Snow Days in a Residential Treatment Facility
Snow days present an unique challenge to teachers and therapists who work in residential treatment facilities. Someone needs to be providing supervision and active treatment for the residents, but snow days are dangerous to be out and about. What to do! When I first started working at the facility, we HAD to come in to work or be docked pay. Things have evolved into a more equitable process where we have essential and nonessential staff who come in. We have enough staff to provide a comfortable ration and all students receive music therapy on snow days. In return, I get snow day credit - time off at a later date (generally around Spring Break) to spend as I see fit. I feel the risk is outweighed by the benefits in this case.

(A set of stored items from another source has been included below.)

Lemma commit_finish_run x a ticket plans position t k k' t' r y :
  commit_finish a ticket plans position t k = (k', t', r) →
  ∃ task pubs, call_end r t' task ∧
    rtc (thread_step x) (run_task x k (TaskApplying t a ticket position plans.1) [] y) (run_task x k' task pubs y) ∧
    match r with
    | Some (Ok p) => p = position ∧ pubs = [publication t a ticket]
    | Some (Err _) => pubs = [] ∨ fenced k'
    | None => pubs = [publication t a ticket]
    end.
Proof.
  unfold commit_finish.
  destruct (apply_effects _ a plans.1 t k) as [[k1 t1] r1] eqn:E1.
  pose proof (apply_run x a ticket position y _ [] _ _ _ _ _ E1) as Hr1.
  destruct r1 as [[]|e]; [|intros [= <- <- <-]; exists (TaskIdle t1), []; split_and!; [done|exact Hr1|by left]].
  apply apply_effects_txn in E1 as ->.
  destruct (commit_publish _ t k1) as [[k2 t2] [[]|e]] eqn:E2.
  2:{ intros [= <- <- <-]. exists (TaskIdle t2), []. split; [done|]. split; [|by left]. etrans; [exact Hr1|].
      eapply (thread_run _ _ _ _ _ _ []); [cbn; by rewrite E2|done]. }
  pose proof (publish_txn _ _ _ _ _ E2) as ->.
  assert (rtc (thread_step x) (run_task x k (TaskApplying t a ticket position plans.1) [] y)
    (run_task x k2 (TaskWaiting t a ticket position) [publication t a ticket] y)) as Hr2.
  { etrans; [exact Hr1|]. eapply (thread_run _ _ _ _ _ _ [publication t a ticket]); [cbn; by rewrite E2|done]. }
  destruct (commit_wait _ t k2) as [[k3 t3] r3] eqn:E3. pose proof E3 as W3. unfold commit_wait in W3.
  destruct (_.2) as [[v|e]|] in W3; injection W3 as <- <- <-.
  - destruct (commit_complete t k2) as [[k4 t4] [[]|e]] eqn:E4; intros [= <- <- <-]; eexists _, _; (split; [done|]);
      (split; [etrans; [exact Hr2|]; (eapply (thread_run _ _ _ _ _ _ []); [cbn; by rewrite E3|]);
        (eapply (thread_run _ _ _ _ _ _ []); [cbn; by rewrite E4|done])|]); [done|].
    right. apply fenced_abandon. by eapply commit_complete_fenced.
  - intros [= <- <- <-]. eexists _, _. split; [done|]. split.
    + etrans; [exact Hr2|]. eapply (thread_run _ _ _ _ _ _ []); [cbn; by rewrite E3|done].
    + right. by apply fenced_abandon.
  - intros [= <- <- <-]. eexists _, _. split; [by eexists _, _, _|]. done.
Qed.
(** What a cursor has in front of it in the versions of [pubs]. *)
Definition due (pubs : list Publication) (x : TxnId) (snap : CommitSeq) (o : StorageObjectId) c (L : OrderedKeyValueBatch) : Prop :=
  mc_reader (tc_base c) = Some x ∧ mc_snapshot (tc_base c) = snap ∧ cursor_ok (mc_raw (tc_base c)) ∧
  ∃ B, is_range (ahead (mc_raw (tc_base c))) (λ key, snapshot_lookup (history pubs (o, key)) snap) B ∧
    L = overlaid (tc_base_pending c ++ B) (drop (tc_staged_index c) (tc_staged c)).

Lemma due_same pubs pubs' x snap o c L :
  (∀ key, as_of (history pubs' (o, key)) snap = as_of (history pubs (o, key)) snap) →
  due pubs x snap o c L → due pubs' x snap o c L.
Proof.
  intros Hsame (Hr & Hs & Hc & B & [HB1 HB2] & HL). split_and!; [done..|]. exists B. split; [|done].
  split; [done|]. intros k v. rewrite HB2. unfold snapshot_lookup. by rewrite Hsame.
Qed.

(** The state a batch runs in. *)
Lemma batch_setting y x tree d R C :
  good Ds init (sy_kernel y) (sy_tasks y) (sy_published y) R C → Ds !! tree = Some d → is_open x y →
  ∃ M m, M !! tree = Some (d, m) ∧ M.*1 = Ds ∧
    (∀ i o key, M !! i = Some o → decodes (map_lookup o.2 key) (C (od_id o.1, key))) ∧
    holds R M (k_engine (sy_kernel y)) ∧
    (∀ key, chain (tget (k_statuses (sy_kernel y))) R (C key) (history (sy_published y) key)) ∧
    (∀ key rec, C key = Some rec → foreign (Some x) rec) ∧ Forall (foreign (Some x)) R.
Proof.
  intros Hg Hd (t & Hx & Hact). destruct (idle_foreign _ _ _ _ _ _ _ _ _ Hg Hx Hact) as [Hcur HR].
  destruct (gd_tasks _ _ _ _ _ _ _ Hg _ _ Hx) as (_ & _ & _ & Hid & _). rewrite Hid in *.
  destruct (gd_engine _ _ _ _ _ _ _ Hg) as [(M & Hr & HM & Hdec) Hu Hch _ _].
  assert (M.*1 !! tree = Some d) as Ht by (by rewrite HM). apply list_lookup_fmap_Some in Ht as ([d' m] & -> & Ht).
  exists M, m. by split_and!.
Qed.

Lemma with_engine_good y R C e :
  good Ds init (sy_kernel y) (sy_tasks y) (sy_published y) R C →
  engine_repr (tget (k_statuses (sy_kernel y))) e Ds R C (history (sy_published y)) →
  good Ds init (with_engine e (sy_kernel y)) (sy_tasks y) (sy_published y) R C.
Proof. intros Hg He. by eapply (good_same Ds init (sy_kernel y)); [|..|apply Hg|]. Qed.

(** A batch hands out the next rows that are due; one that fails may skip some. *)
Lemma batch_due y x snap tree d c L fuel limit e c' r :
  kernel_inv Ds init y → Ds !! tree = Some d → is_open x y → due (sy_published y) x snap (od_id d) c L →
  0 ≤ limit < U64_MAX → cursor_batch fuel tree c limit y = (e, c', Some r) →
  kernel_inv Ds init (with_kernel (with_engine e (sy_kernel y)) y) ∧
  ∃ L', due (sy_published y) x snap (od_id d) c' L' ∧
    match r with
    | Ok out => L = out ++ L' ∧ (len out < limit → L' = [])
    | Err _ => L' `sublist_of` L
    end.
Proof.
  intros Hk Hd Ho (Hr & Hs & Hc & B & HB & HL) Hlim E. destruct Hk as [Hf|(R & C & Hg)].
  { unfold cursor_batch, txn_next_batch in E. rewrite (reader_fenced _ Hf) in E. injection E as <- <- <-.
    split; [by left|]. exists L. split; [|done]. split_and!; [done..|by exists B]. }
  destruct (batch_setting _ _ _ _ _ _ Hg Hd Ho) as (M & m & HM & HDs & Hdec & Hh & Hch & Hcur & HR).
  assert (∀ key, decodes (map_lookup m key) (C (od_id d, key))) as Hdec' by (intros key; exact (Hdec _ _ key HM)).
  pose proof (ahead_rows_range (reader_of (sy_kernel y)) snap R C (history (sy_published y)) M tree d m HM Hdec' Hch
    _ (tc_base c) Hh) as HB'.
  rewrite (is_range_unique _ _ _ _ _ HB HB' (λ _, eq_refl)) in HL.
  set (left_of := to_come snap (history (sy_published y)) d m) in *.
  assert (holds R M e ∧ reads_for (Some x) snap (tc_base c') ∧
    match r with
    | Ok out => left_of c = out ++ left_of c' ∧ (len out < limit → left_of c' = [])
    | Err _ => left_of c' `sublist_of` left_of c
    end) as (Hh' & (Hr' & Hs' & Hc') & Hm).
  { assert (reads_for (Some x) snap (tc_base c)) as Hfor by (by split_and!).
    unfold cursor_batch in E. destruct r as [out|err].
    - eapply txn_next_batch_spec in E as (? & ? & _ & ? & ?);
        [by split_and!|exact HM|exact Hdec'|exact Hch|exact Hcur|exact HR|exact Hh|exact Hfor|exact Hlim].
    - eapply txn_next_batch_failed in E as (? & ? & ?);
        [by split_and!|exact HM|exact Hdec'|exact Hch|exact Hcur|exact HR|exact Hh|exact Hfor|exact (proj2 Hlim)]. }
  split.
  { right. exists R, C. refine (with_engine_good y R C e Hg _). destruct (gd_engine _ _ _ _ _ _ _ Hg) as [_ _ H1 H2 H3].
    split; try done; [exists M; split; [apply Hh'|done]|apply Hh']. }
  exists (left_of c'). split; [|rewrite HL; exact Hm]. split_and!; [done..|]. eexists. split; [|reflexivity].
  exact (ahead_rows_range (reader_of (sy_kernel y)) snap R C _ M tree d m HM Hdec' Hch _ (tc_base c') Hh').
Qed.

(** With enough fuel a batch has an answer. *)
Lemma batch_total y x snap tree d c L limit :
  kernel_inv Ds init y → Ds !! tree = Some d → is_open x y → due (sy_published y) x snap (od_id d) c L →
  limit < U64_MAX → ∃ fuel, is_Some (cursor_batch fuel tree c limit y).2.
Proof.
  intros Hk Hd Ho (Hr & Hs & Hc & _) Hlim. destruct Hk as [Hf|(R & C & Hg)].
  { exists 0%nat. unfold cursor_batch, txn_next_batch. rewrite (reader_fenced _ Hf). by eexists. }
  destruct (batch_setting _ _ _ _ _ _ Hg Hd Ho) as (M & m & HM & _ & Hdec & Hh & Hch & Hcur & HR).
  eexists. eapply (txn_next_batch_total _ (Some x) snap R C (history (sy_published y)) M tree d m); try done.
  intros key. exact (Hdec _ _ key HM).
Qed.

(** What holds all through a session. *)
Record session_inv (x : TxnId) (snap : CommitSeq) (o : StorageObjectId) pubs L z c rows (failed : bool) : Prop := {
  si_inv : kernel_inv Ds init z;
  si_visible : snap ≤ vf_visible (k_frontier (sy_kernel z));
  si_stable : ∀ key, as_of (history (sy_published z) key) snap = as_of (history pubs key) snap;
  si_due : ∃ L', due (sy_published z) x snap o c L' ∧ rows ++ L' `sublist_of` L ∧ (failed = false → L = rows ++ L')
}.
(** * MedAPP backend: patient service, upload service and diagnosis schema

    A shallow embedding of
    - [apps/backend/src/services/patient.service.ts] (module [PatientService]),
    - [apps/backend/src/services/upload.service.ts] (module [UploadService]),
    - [apps/backend/src/config/supabase.ts] ([getSupabase]),
    - the [diagnoses] table of [supabase_schema.sql] (module [Diagnoses]),
    followed by the properties proved about them.

    Conventions.  An [async] function is a function from the state of the
    process to a settled promise and the state it leaves behind.  Strings are
    UTF-8 byte strings.  A [Date] is its number of milliseconds since the
    epoch.  A function that throws and an [async] function whose promise is
    rejected both end in [Throw].  JavaScript's [null] and [undefined] are
    both [None]: no function below tells them apart, since each is only ever
    tested for truthiness. *)

From stdpp Require Import gmap strings list pretty sorting.
From Stdlib Require Import ZArith QArith Ascii Strings.Byte.

Open Scope Z_scope.

(** ** JavaScript values and exceptions *)

Module Js.

(** Truthiness of a boolean and of a string (only [""] is falsy). *)
Definition truthy_bool (b : bool) : bool := b.
Definition truthy_string (s : string) : bool := negb (String.eqb s "").

(** [x || undefined] and [x || null], for [x] possibly absent. *)
Definition or_absent {A} (truthy : A → bool) (x : option A) : option A :=
  match x with
  | Some a => if truthy a then Some a else None
  | None => None
  end.
(** * gather(1): files matching a glob in the dependency closure of Go packages

    A shallow embedding of [gather.go] and of the parts of Go's standard
    library that it calls ([unicode/utf8] and [path/filepath] as they are
    on a Unix host since Go 1.19: [Match] validates the whole pattern,
    [Glob] checks the pattern first and bounds its depth), followed by the
    properties of the file-discovery pipeline.

    Go strings are byte sequences: they are modelled by [string], whose
    characters are the 256 values of [ascii].  Functions returning
    [(T, error)] return a [result T]; receivers that mutate their argument
    (the duplicate registry) take the old state and return the new one. *)

From Stdlib Require Import Ascii NArith.
From stdpp Require Import base option list strings sorting gmap.

(** ** Errors and results *)

(** A Go [error] value: the sentinel [filepath.ErrBadPattern], or an error
    made from a message ([errors.New], [fmt.Errorf], an error of the
    operating system or of the package provider). *)
Inductive error : Type :=
  | ErrBadPattern
  | ErrorString (msg : string).

Inductive result (A : Type) : Type :=
  | Ok (a : A)
  | Err (e : error).
Arguments Ok {A} a.
Arguments Err {A} e.

#[global] Instance result_ret : MRet result := fun A a => Ok a.
#[global] Instance result_bind : MBind result := fun A B f m =>
  match m with
  | Ok a => f a
  | Err e => Err e
  end.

Snow days start with students sleeping in - the rationale is that all of the other students in the town get a relaxing day, so why shouldn't ours as well? We let students sleep until they wake up naturally. You'd be surprised how many students wake at the normal time when they do not have to! Then, we go down and eat breakfast. The rest of the day includes time in the gym for unstructured play and exercise and a music therapy session. Classrooms cook treats, watch movies, and relax during the day. We have no major behavior issues during snow days - it amazes all of us who are on essential staff!
Now, we have decided that two snow days in a row are our limit. By snow day 2, the novelty has worn off on relaxing and boredom starts to set in. Heaven help us if we ever have snow day 3-in-a-row! But, for now, the snow days start to add up, I can make Spring Break plans, and we actually have school today. The drama restarts as the nonessential staff members come back and expect us to work! SNARK!